ПАМЯТЬ
СЕРГЕЙ КУНЯЕВ
“ВАШИ СТАТЬИ... ИЗМЕНИЛИ НАШУ СТРАНУ”
Не нами и не сегодня сказано: в России надобно жить долго.
Михаил Петрович Лобанов прожил на белом свете 91 год. И разительная правда многого из написанного им полвека и более того назад подтвердилась последующей эпохой, в то время как многие его современники, тогда, при первых публикациях лобановских книг и статей, сплошь и рядом не слышали и не хотели слышать тревожного колокола, звучавшего в текстах его фундаментальных работ.

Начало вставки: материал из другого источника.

(** The [do ... while(0)]: [iRet] and the objects made so far. *)
Definition start_objects (r : start_results) (o : Objects) : Z * Objects :=
  let o := mk_objects (ob_exit o) true (ob_pool o) (ob_http o) (ob_adapters o) (ob_play o) in
  if negb (sr_init r =? 0) then (-4, o)
  else if negb (sr_open r =? 0) then (-4, o)
  else
    let o := mk_objects (ob_exit o) (ob_mysql o) true (ob_http o) (ob_adapters o) (ob_play o) in
    if negb (sr_pool r =? 0) then (0, o)
    else
      let o := mk_objects (ob_exit o) (ob_mysql o) (ob_pool o) true (ob_adapters o) (ob_play o) in
      if negb (sr_http r =? 0) then (-3, o)
      else
        let o := mk_objects (ob_exit o) (ob_mysql o) (ob_pool o) (ob_http o) true (ob_play o) in
        if negb (sr_adapters r =? 0) then (-4, o)
        else
          let o := mk_objects (ob_exit o) (ob_mysql o) (ob_pool o) (ob_http o) (ob_adapters o) true in
          if negb (sr_play r =? 0) then (-6, o) else (0, o).

Definition Start (r : start_results) (o : Objects) : Z * Objects :=
  if negb (ob_exit o) then (-1, o)
  else
    let (iRet, o) := start_objects r o in
    if iRet <? 0 then (-1, Stop o)
    else (0, mk_objects false (ob_mysql o) (ob_pool o) (ob_http o) (ob_adapters o) (ob_play o)).

(** The loop of [main], which is to end when [quit] is typed: the condition assigns the
    result of the comparison to the array. *)
Fixpoint main_loop (input : list Z) (quit : list Z) (i : Z) : bool :=
  match input with
  | [] => false
  | c :: input' =>
      let b := if c =? chr "t" then 1 else 0 in
      let quit' := <[Z.to_nat (Z.land i 3) := b]> quit in
      let at_ k := default 0 (quit' !! Z.to_nat (Z.land (i + k) 3)) in
      if (b =? 1) && ((at_ 1 =? chr "q") && (at_ 2 =? chr "u") && (at_ 3 =? chr "i")) then true
      else main_loop input' quit' (i + 1)
  end.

Ещё в книге о леоновском “Русском лесе” Лобанов уделил пристальное внимание образу Грацианского, “мелкого беса”, одержимого “всякими модными идеями”, в которых “наглядно отражалась тень общественного распада”. “Грацианский покушается на родничок, завещанный Вихрову его прежним хранителем Калиной, выразителем народа. Грацианский хочет растоптать то, что принято от народа, завещано им беречь, как святыню... Выходка Грацианского — как отчаянный взрыв давно копившейся разрушительной силы в нем. В мгновенном отсвете этого взрыва отчётливо застыло лицо человека, испытывающего спазматическое сладострастие убийцы. Перед нами — вся суть Грацианского, и сколь бы суровым и величественным ни казался Александр Яковлевич впоследствии, как бы ни старался он выглядеть благородным в тоге лесного судьи, громящего “еретиков”, — мы всегда будем видеть это лицо...”

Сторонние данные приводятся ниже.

Lemma find_from_some p l i :
  p <> [] -> find_from p l i <> 2 ^ 64 - 1 -> exists a b, l = a ++ p ++ b /\ absent p a /\ find_from p l i = i + zlen a.
Proof.
  intros Hp. revert i. induction l as [|c l IH]; intros i; cbn [find_from]; destruct (is_prefix p _) eqn:E.
  1, 3: intros _; apply is_prefix_spec in E as [b ->]; exists [], b; (split; [done|]); split; [|change (zlen []) with 0; lia];
    intros x y Ex; symmetry in Ex; apply app_eq_nil in Ex as [_ [? _]%app_eq_nil]; done.
  - done.
  - intros H. destruct (IH (i + 1) H) as (a & b & -> & Ha & ->). exists (c :: a), b. rewrite zlen_cons.
    split; [done|]. split; [|lia]. intros [|x x'] y Ex; [|injection Ex as -> ->; by apply (Ha x' y)].
    cbn in Ex. rewrite (proj2 (is_prefix_spec p _)) in E; [done|]. exists (y ++ p ++ b).
    change (c :: a ++ p ++ b) with ((c :: a) ++ p ++ b). by rewrite Ex, <-app_assoc.
Qed.

(** [find] as the code uses it: the place, or -1. *)
Lemma find_cases p l :
  p <> [] -> zlen l < 2 ^ 31 ->
  (find p l = -1 /\ absent p l) \/ exists a b, l = a ++ p ++ b /\ absent p a /\ find p l = zlen a.
Proof.
  intros Hp Hl. unfold find. destruct (Z.eq_dec (find_from p l 0) (2 ^ 64 - 1)) as [E|E].
  - left. split; [by rewrite E|]. by apply (find_from_none p l 0); [lia|].
  - right. destruct (find_from_some p l 0 Hp E) as (a & b & -> & Ha & Ef). exists a, b. split; [done|]. split; [done|].
    rewrite Ef. rewrite !zlen_app in Hl. pose proof (zlen_nonneg a). pose proof (zlen_nonneg p). pose proof (zlen_nonneg b).
    rewrite s32_small by lia. lia.
Qed.

(** A text has one first occurrence of such a pattern. *)
Lemma first_unique p0 p a b a' b' :
  p0 ∉ p -> absent (p0 :: p) a -> absent (p0 :: p) a' -> a ++ (p0 :: p) ++ b = a' ++ (p0 :: p) ++ b' -> a = a' /\ b = b'.
Proof.
  intros Hp Ha Ha' E. pose proof (find_from_first p0 p a b 0 Hp Ha) as H1. rewrite E in H1.
  rewrite (find_from_first p0 p a' b' 0 Hp Ha') in H1.
  assert (Hl : length a = length a') by (unfold zlen in H1; lia).
  apply app_inj_1 in E as [-> E]; [|done]. by apply app_inv_head in E as ->.
Qed.

Lemma substr_from_app a b : zlen (a ++ b) < 2 ^ 31 -> substr_from (a ++ b) (zlen a) = inl b.
Proof.
  intros H. pose proof (zlen_nonneg a). pose proof (zlen_nonneg b). rewrite zlen_app in H. unfold substr_from, substr.
  rewrite uwrap_small by lia. rewrite zlen_app, (proj2 (Z.ltb_ge _ _)) by lia. f_equal. unfold slice.
  rewrite zlen_to_nat, drop_app_length, take_ge; [done|]. unfold zlen. lia.
Qed.

Lemma substr_head a b : zlen a < 2 ^ 31 -> substr (a ++ b) 0 (uwrap 64 (zlen a)) = inl a.
Proof.
  intros H. pose proof (zlen_nonneg a). pose proof (zlen_nonneg b). unfold substr. rewrite uwrap_small by lia.
  rewrite zlen_app, (proj2 (Z.ltb_ge _ _)) by lia. f_equal. unfold slice. rewrite zlen_to_nat. cbn. apply take_app_length.
Qed.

Спустя десятилетие это лицо будет рельефно изображено Лобановым в статье “Просвещённое мещанство”. Этот слой населения к концу 60-х годов прошлого века активно “варился” в тогдашнем “бульоне” общественной жизни. Суть явления Михаил Петрович вскрывал чутким и беспощадным скальпелем со ссылками на персонажей Чехова и Достоевского, в которых иные деятели не могли не узнать самих себя.
“Не имея собственных мыслей, мещанство делает плоским всё, к чему ни прилипнет. Даже великие мысли, великие имена забалтывают, гениальную индивидуальность пытаются заклеймить особым словцом, уничтожающим значение подвижничества мысли великого человека: Руссо — “руссоизм”, Толстой — “фатализм”, Есенин — “есенинщина” и т.д...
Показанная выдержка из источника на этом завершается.